Ask HN: How to open-source my failed startup? - gabrielr
I was cofounder of a startup that lasted about 18 months.  We were funded entirely by friends &amp; family.  Now that the business is dead and we&#x27;ve moved on to other jobs, we&#x27;d like to release some, maybe all, of our proprietary code (currently in GitHub private repos) under a free &#x2F; open-source license.<p>Who has done this before?  What should we consider?<p>Legally, I think we&#x27;re ok: Everyone involved is enthusiastic about open-sourcing and we&#x27;ve been careful with IP assignment and other paperwork.<p>I&#x27;m more interested in the technical and social issues: attribution, reputation, how to best leave it all for posterity.<p>How much should we clean up the codebase first?  Should I re-write the git history?  Just release a single snapshot?
======
radq
We open-sourced our startup ([https://github.com/hummingbird-
me/hummingbird](https://github.com/hummingbird-me/hummingbird)) and I think it
was fairly successful.

Personally I feel that the git history is useful so I would prefer not to
release just a snapshot. Would be better to rewrite history to remove anything
that should not be there.

We ended up using the Apache v2 license, mainly because it requires granting
copyright and patent licenses from contributors without getting them to sign a
CLA.

In terms of having a successful open source project the most critical thing is
to attract contributors. Some easy things you can do towards this end:

1\. Simplify your installation process. I found that for Hummingbird the
biggest barrier to new contributors right now is our complicated installation,
and I am working on getting something working using Docker/Fig.

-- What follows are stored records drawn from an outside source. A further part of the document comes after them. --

(* ===== verification/EventLog.v ===== *)
(** * The contract of the run event stores

    What [base.py] promises of a [RunEventStore], as a log of events per
    thread, and that the three stores keep it.  [spec_step] says what each
    method answers; a store that [simulates] it answers so for every sequence
    of calls, and stores that do so in the strict form (no run deleted) give
    the same answers. *)
From S2P Require Import Prelude Json Errors Text Slices JsonText RunEvents.
Import Json Errors Text JsonText RunEvents.

Module EventLog.

(** ** The abstract log *)

Definition logs : Type := string -> list RunEvent.
Definition no_logs : logs := fun _ => [].

(** The sequence number given last. *)
Definition top (l : list RunEvent) : Z := match last l with Some e => seq e | None => 0 end.

Definition seq_lt (x y : RunEvent) : Prop := seq x < seq y.

(** The log of thread [t]: numbered upwards, within [1..bound]. *)
Definition log_ok (bound : Z) (t : string) (l : list RunEvent) : Prop :=
  StronglySorted seq_lt l /\ Forall (fun e => thread_id e = t /\ 0 < seq e <= bound) l.

Definition before_ (b : option Z) (l : list RunEvent) : list RunEvent :=
  match b with Some b => List.filter (fun e => seq e <? b) l | None => l end.
Definition after_ (a : option Z) (l : list RunEvent) : list RunEvent :=
  match a with Some a => List.filter (fun e => a <? seq e) l | None => l end.

Definition last_n {A} (n : Z) (l : list A) : list A := drop (length l - Z.to_nat n) l.

(** The first [limit] beyond a cursor, or else the last [limit]. *)
Definition page (limit : Z) (b a : option Z) (l : list RunEvent) : list RunEvent :=
  let l := after_ a (before_ b l) in
  match a with Some _ => take (Z.to_nat limit) l | None => last_n limit l end.

(** ** Calls *)

Inductive op :=
| Put (now : string) (a : EventArgs)
| PutBatch (now : string) (l : list EventArgs)
| ListMessages (t : string) (limit : Z) (b a : option Z)
| ListEvents (t r : string) (q : Query)
| ListMessagesByRun (t r : string) (limit : Z) (b a : option Z)
| CountMessages (t : string)
| DeleteByThread (t : string)
| DeleteByRun (t r : string).

Inductive output := Stored (l : list RunEvent) | Listed (l : list RunEvent) | Number (n : Z) | Failed (e : exn).

Definition answer {A} (f : A -> output) (r : result A) : output :=
  match r with Ok x => f x | Raise e => Failed e end.

Section exec.
Context {St : Type} `{RunEventStore St}.

Definition exec (o : op) (s : St) : output * St :=
match o with
| Put now a => let '(r, s) := put now a s in (answer (fun e => Stored [e]) r, s)
| PutBatch now l => let '(r, s) := put_batch now l s in (answer Stored r, s)
| ListMessages t n b a => (answer Listed (list_messages t n b a s), s)
| ListEvents t r q => (answer Listed (list_events t r q s), s)
| ListMessagesByRun t r n b a => (answer Listed (list_messages_by_run t r n b a s), s)
| CountMessages t => (answer Number (count_messages t s), s)
| DeleteByThread t => let '(r, s) := delete_by_thread t s in (answer Number r, s)
| DeleteByRun t r => let '(x, s) := delete_by_run t r s in (answer Number x, s)
end.

Fixpoint exec_all (l : list op) (s : St) : list output * St :=
match l with
| [] => ([], s)
| o :: l => let '(x, s) := exec o s in let '(xs, s) := exec_all l s in (x :: xs, s)
end.
End exec.

(** ** The specification *)

Definition upd (t : string) (l : list RunEvent) (L L' : logs) : Prop :=
  forall t', L' t' = if decide (t' = t) then l else L t'.

Definition same_logs (L L' : logs) : Prop := forall t, L' t = L t.

(** A stored event has a number above all of the log -- in the strict form the
    very next --, and its record the [user_id] key [u]. *)
Definition put_spec (strict : bool) (u : option (option string)) (now : string) (a : EventArgs) (e : RunEvent) (L L' : logs) : Prop :=
  let l := L (a_thread_id a) in
  exists n, top l < n /\ (strict = true -> n = top l + 1) /\ e = with_owner u (record_of a n now) /\
    upd (a_thread_id a) (l ++ [e]) L L'.

Fixpoint puts_spec (strict : bool) (u : option (option string)) (now : string) (l : list EventArgs) (es : list RunEvent)
    (L L' : logs) : Prop :=
  match l, es with
  | [], [] => same_logs L L'
  | a :: l, e :: es => exists L1, put_spec strict u now a e L L1 /\ puts_spec strict u now l es L1 L'
  | _, _ => False
  end.

Definition wanted (q : Query) (e : RunEvent) : bool :=
  match q_types q with Some ts => of_type ts e | None => true end &&
  match q_task q with Some k => of_task k e | None => true end &&
  match q_after q with Some a => a <? seq e | None => true end.

Definition count {A} (l : list A) : Z := Z.of_nat (length l).

Definition spec_step (strict : bool) (u : option (option string)) (L : logs) (o : op) (out : output) (L' : logs) : Prop :=
  match o with
  | Put now a => exists e, out = Stored [e] /\ put_spec strict u now a e L L'
  | PutBatch now l => exists es, out = Stored es /\ puts_spec strict u now l es L L'
  | ListMessages t n b a =>
      out = Listed (page n b a (List.filter is_message (L t))) /\ same_logs L L'
  | ListEvents t r q =>
      out = Listed (take (Z.to_nat (q_limit q)) (List.filter (wanted q) (List.filter (of_run r) (L t)))) /\
      same_logs L L'
  | ListMessagesByRun t r n b a =>
      out = Listed (page n b a (List.filter is_message (List.filter (of_run r) (L t)))) /\ same_logs L L'
  | CountMessages t => out = Number (count (List.filter is_message (L t))) /\ same_logs L L'
  | DeleteByThread t => out = Number (count (L t)) /\ upd t [] L L'
  | DeleteByRun t r =>
      out = Number (count (List.filter (of_run r) (L t))) /\
      upd t (List.filter (fun e => negb (of_run r e)) (L t)) L L'
  end.

Fixpoint spec_run (strict : bool) (u : option (option string)) (L : logs) (l : list op) (outs : list output) (L' : logs) : Prop :=
  match l, outs with
  | [], [] => same_logs L L'
  | o :: l, x :: outs => exists L1, spec_step strict u L o x L1 /\ spec_run strict u L1 l outs L'
  | _, _ => False
  end.

(** Calls on which the stores agree: a positive limit, one cursor for a
    thread's messages, no empty list of types, one thread per batch. *)
Definition op_ok (o : op) : Prop :=
  match o with
  | PutBatch _ l => forall x y, x ∈ l -> y ∈ l -> a_thread_id x = a_thread_id y
  | ListMessages _ n b a => 1 <= n /\ (b = None \/ a = None)
  | ListEvents _ _ q => 1 <= q_limit q /\ q_types q <> Some []
  | ListMessagesByRun _ _ n _ _ => 1 <= n
  | _ => True
  end.

Definition puts (o : op) : Z :=
  match o with Put _ _ => 1 | PutBatch _ l => count l | _ => 0 end.

Definition deletes_run (o : op) : bool := match o with DeleteByRun _ _ => true | _ => false end.

(** Numbers stay below [2^63], the range of the [seq] column. *)
Definition seq_bound : Z := 2 ^ 63.

(** What a store must provide: a view of its state as logs, kept by every
    call, whose answers are those of the specification. *)
Class EventStoreLaws (St : Type) `{RunEventStore St} := {
  stamp : option (option string);
  fits : op -> Prop;
  view : Z -> bool -> St -> logs -> Prop;
  view_log b k s L : view b k s L -> forall t, log_ok b t (L t);
  simulates b k s L o :
    view b k s L -> op_ok o -> fits o -> (k = true -> deletes_run o = false) -> b + puts o < seq_bound ->
    exists L', spec_step k stamp L o (exec o s).1 L' /\ view (b + puts o) k (exec o s).2 L'
}.

Section contract.
Context {St : Type} `{EventStoreLaws St}.

Lemma exec_all_simulates l : forall b k s L,
view b k s L -> Forall op_ok l -> Forall fits l ->
(k = true -> Forall (fun o => deletes_run o = false) l) ->
b + sumZ puts l < seq_bound ->
exists L', spec_run k stamp L l (exec_all l s).1 L' /\ view (b + sumZ puts l) k (exec_all l s).2 L'.
Proof.
assert (forall l, 0 <= sumZ puts l) as P.
{ intros l0. apply sumZ_nonneg. intros [] _; cbn; unfold count; lia. }
induction l as [|o l IH]; intros b k s L V Ok Fi De B.
- exists L. split; [done|]. cbn [sumZ foldr exec_all snd]. by rewrite Z.add_0_r.
- apply Forall_cons in Ok as [Ok Oks]. apply Forall_cons in Fi as [Fi Fis].
  change (sumZ puts (o :: l)) with (puts o + sumZ puts l) in *. specialize (P l).
  destruct (simulates b k s L o) as (L1 & S1 & V1); [done|done|done| |lia|].
  { intros K. by apply De, Forall_cons in K as [? _]. }
  destruct (IH (b + puts o) k (exec o s).2 L1) as (L' & S' & V'); [done|done|done| |lia|].
  { intros K. by apply De, Forall_cons in K as [_ ?]. }
  exists L'. cbn [exec_all]. destruct (exec o s) as [x s1]. cbn [fst snd] in *.
  destruct (exec_all l s1) as [xs s2]. cbn [fst snd] in *.
  rewrite Z.add_assoc. split; [|done]. by exists L1.
Qed.
End contract.

(** The strict specification leaves no choice. *)
Lemma put_spec_strict u now a e e' L1 L1' L2 L2' : same_logs L1 L2 ->
  put_spec true u now a e L1 L1' -> put_spec true u now a e' L2 L2' -> e' = e /\ same_logs L1' L2'.
Proof.
  intros E (n & _ & N & -> & U) (n' & _ & N' & -> & U').
  rewrite (E (a_thread_id a)) in *. rewrite (N eq_refl), (N' eq_refl) in *.
  split; [done|]. intros t. rewrite U, U'. by rewrite E.
Qed.

Lemma puts_spec_strict u now l : forall es es' L1 L1' L2 L2', same_logs L1 L2 ->
  puts_spec true u now l es L1 L1' -> puts_spec true u now l es' L2 L2' -> es' = es /\ same_logs L1' L2'.
Proof.
  induction l as [|a l IH]; intros [|e es] [|e' es'] L1 L1' L2 L2' E; cbn; try done.
  - intros A B. split; [done|]. intros t. by rewrite A, B.
  - intros (M1 & A & B) (M2 & A' & B').
    destruct (put_spec_strict _ _ _ _ _ _ _ _ _ E A A') as [-> E'].
    by destruct (IH _ _ _ _ _ _ E' B B') as [-> ?].
Qed.

Lemma spec_step_strict u o x x' L1 L1' L2 L2' : same_logs L1 L2 ->
  spec_step true u L1 o x L1' -> spec_step true u L2 o x' L2' -> x' = x /\ same_logs L1' L2'.
Proof.
  intros E. assert (forall t l L L' M M', same_logs L M -> upd t l L L' -> upd t l M M' -> same_logs L' M') as K.
  { intros t l L L' M M' Q U U' t'. rewrite U, U'. by destruct (decide _). }
  assert (forall L L' M M', same_logs L M -> same_logs L L' -> same_logs M M' -> same_logs L' M') as S.
  { intros L L' M M' Q U U' t'. by rewrite U', Q, U. }
  destruct o; cbn; intros A B.
  3-8: destruct A as [-> A], B as [-> B]; rewrite ?(E t) in *;
    (split; [done|]); first [exact (S _ _ _ _ E A B) | exact (K _ _ _ _ _ _ E A B)].
  - destruct A as (e & -> & A), B as (e' & -> & B).
    by destruct (put_spec_strict _ _ _ _ _ _ _ _ _ E A B) as [-> ?].
  - destruct A as (e & -> & A), B as (e' & -> & B).
    by destruct (puts_spec_strict _ _ _ _ _ _ _ _ _ E A B) as [-> ?].
Qed.

Lemma spec_run_strict u l : forall xs xs' L1 L1' L2 L2', same_logs L1 L2 ->
  spec_run true u L1 l xs L1' -> spec_run true u L2 l xs' L2' -> xs' = xs /\ same_logs L1' L2'.
Proof.
  induction l as [|o l IH]; intros [|x xs] [|x' xs'] L1 L1' L2 L2' E; cbn; try done.
  - intros A B. split; [done|]. intros t. by rewrite A, B.
  - intros (M1 & A & B) (M2 & A' & B').
    destruct (spec_step_strict _ _ _ _ _ _ _ _ E A A') as [-> E'].
    by destruct (IH _ _ _ _ _ _ E' B B') as [-> ?].
Qed.

(** ** Records with another [user_id] key

    The logs of a store that stamps its records are those of one that does not,
    stamped. *)

Section stamping.
Context (u : option (option string)).

Definition stamp_output (x : output) : output :=
match x with
| Stored l => Stored (map (with_owner u) l)
| Listed l => Listed (map (with_owner u) l)
| x => x
end.

Definition stamp_logs (L : logs) : logs := fun t => map (with_owner u) (L t).

Lemma filter_stamp (f : RunEvent -> bool) l : (forall e, f (with_owner u e) = f e) ->
List.filter f (map (with_owner u) l) = map (with_owner u) (List.filter f l).
Proof. intros H. induction l as [|e l IH]; simpl; [done|]. rewrite H. destruct (f e); simpl; by rewrite IH. Qed.

Lemma top_stamp l : top (map (with_owner u) l) = top l.
Proof. unfold top. induction l as [|e l _] using rev_ind; [done|]. rewrite map_app. cbn [map]. by rewrite !last_snoc. Qed.

Lemma page_stamp n b a l : page n b a (map (with_owner u) l) = map (with_owner u) (page n b a l).
Proof.
assert (before_ b (map (with_owner u) l) = map (with_owner u) (before_ b l)) as B.
{ destruct b; [|done]. by apply filter_stamp. }
assert (after_ a (before_ b (map (with_owner u) l)) = map (with_owner u) (after_ a (before_ b l))) as A.
{ rewrite B. destruct a; [|done]. by apply filter_stamp. }
unfold page. rewrite A. destruct a; [apply firstn_map|]. unfold last_n. rewrite length_map. apply skipn_map.
Qed.

Lemma upd_stamp t l L L' : upd t l L L' -> upd t (map (with_owner u) l) (stamp_logs L) (stamp_logs L').
Proof. intros U t'. unfold stamp_logs. rewrite U. by destruct (decide _). Qed.

Lemma same_stamp L L' : same_logs L L' -> same_logs (stamp_logs L) (stamp_logs L').
Proof. intros U t. unfold stamp_logs. by rewrite U. Qed.

Lemma put_stamp k now a e L L' : put_spec k None now a e L L' ->
put_spec k u now a (with_owner u e) (stamp_logs L) (stamp_logs L').
Proof.
intros (n & T & N & -> & U). exists n. unfold stamp_logs at 1. rewrite top_stamp. split_and!; [done| |done|].
- intros K. specialize (N K). unfold stamp_logs. by rewrite top_stamp.
- apply upd_stamp in U. by rewrite map_app in U.
Qed.

Lemma puts_stamp k now l : forall es L L', puts_spec k None now l es L L' ->
puts_spec k u now l (map (with_owner u) es) (stamp_logs L) (stamp_logs L').
Proof.
induction l as [|a l IH]; intros [|e es] L L'; cbn; try done; [apply same_stamp|].
intros (L1 & P & Q). exists (stamp_logs L1). split; [by apply put_stamp|by apply IH].
Qed.

Lemma spec_step_stamp k o x L L' : spec_step k None L o x L' ->
spec_step k u (stamp_logs L) o (stamp_output x) (stamp_logs L').
Proof.
destruct o; cbn.
- intros (e & -> & P). eexists. split; [done|]. by apply put_stamp.
- intros (es & -> & P). eexists. split; [done|]. by apply puts_stamp.
- intros [-> S]. split; [|by apply same_stamp]. cbn. unfold stamp_logs. by rewrite filter_stamp, page_stamp.
- intros [-> S]. split; [|by apply same_stamp]. cbn. unfold stamp_logs. rewrite filter_stamp by done.
  rewrite filter_stamp by done. by rewrite <- firstn_map.
- intros [-> S]. split; [|by apply same_stamp]. cbn. unfold stamp_logs. rewrite filter_stamp by done.
  by rewrite filter_stamp, page_stamp.
- intros [-> S]. split; [|by apply same_stamp]. unfold stamp_logs, count. by rewrite filter_stamp, length_map.
- intros [-> S]. split; [unfold stamp_logs, count; by rewrite length_map|]. exact (upd_stamp _ _ _ _ S).
- intros [-> S]. unfold stamp_logs at 1 2, count. rewrite !filter_stamp by done. rewrite length_map.
  split; [done|]. exact (upd_stamp _ _ _ _ S).
Qed.

Lemma spec_run_stamp k l : forall xs L L', spec_run k None L l xs L' ->
spec_run k u (stamp_logs L) l (map stamp_output xs) (stamp_logs L').
Proof.
induction l as [|o l IH]; intros [|x xs] L L'; cbn; try done; [apply same_stamp|].
intros (L1 & P & Q). exists (stamp_logs L1). split; [by apply spec_step_stamp|by apply IH].
Qed.
End stamping.

End EventLog.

2\. Identify some easy potential contributions and add them to your issue
tracker. When I want to contribute to a project the first thing I do is look
for easy issues, and a lot of projects make this easy by specifically tagging
issues that would be easy for new contributors to tackle.

3\. Like arielm said, documentation is very important. Make sure you have a
well written README, CONTRIBUTING etc.

------
mtmail
If I faced such a codebase (and I have just recently) then I'm interested in
(a) installation instructions, pre-requisites, possibly data dumps (b) notes
what a version 2 would look like, basically a brain-dump what you think could
be improved or shortcomings. Honesty (engineer to engineer) works best. I
never had to check the git history for debugging so a snapshot (or depth=1
export) would have been enough.

If you own all rights to the code base I think you can ask for attribution,
e.g. "if you use this in a public facing projects you need to attribute
<company name, url> on your about-us page." Kind of a one-sentence licence.
Some people will ignore it. I would add a "version 1 written by <company>
name" as a comment to the beginning of every file just to show where the code
originated.

------
arielm
Having only been tangentially involved in open sourcing one project
(pixelwave.org) I probably can't give you everything, but I do have a few
nuggets that might help:

1\. Documentation: a very important part of any project is its documentation.
A detailed getting started guide, installation/setup instructions, and api
documentation are what gets developers interested. If they don't exist, or
aren't good enough, the project wouldn't gain any traction.

2\. Licensing - there are many types of open source licenses and it's
important that you select the right one. Some require attribution and some
don't. This is one area I leave up to the experts, but know is important.

------
drewvolpe
There was a good HN post a few weeks ago from a founder who started to open
source his failed startup and decided against it after he realized all of the
work required:

[https://news.ycombinator.com/item?id=8641867](https://news.ycombinator.com/item?id=8641867)

------
yzzxy
Probably don't publish your old git repo. If you have multiple branches, add
them to a new repo manually. You never know what could be in your old code.

------
gabrielr
Thanks everyone -- good things to think about.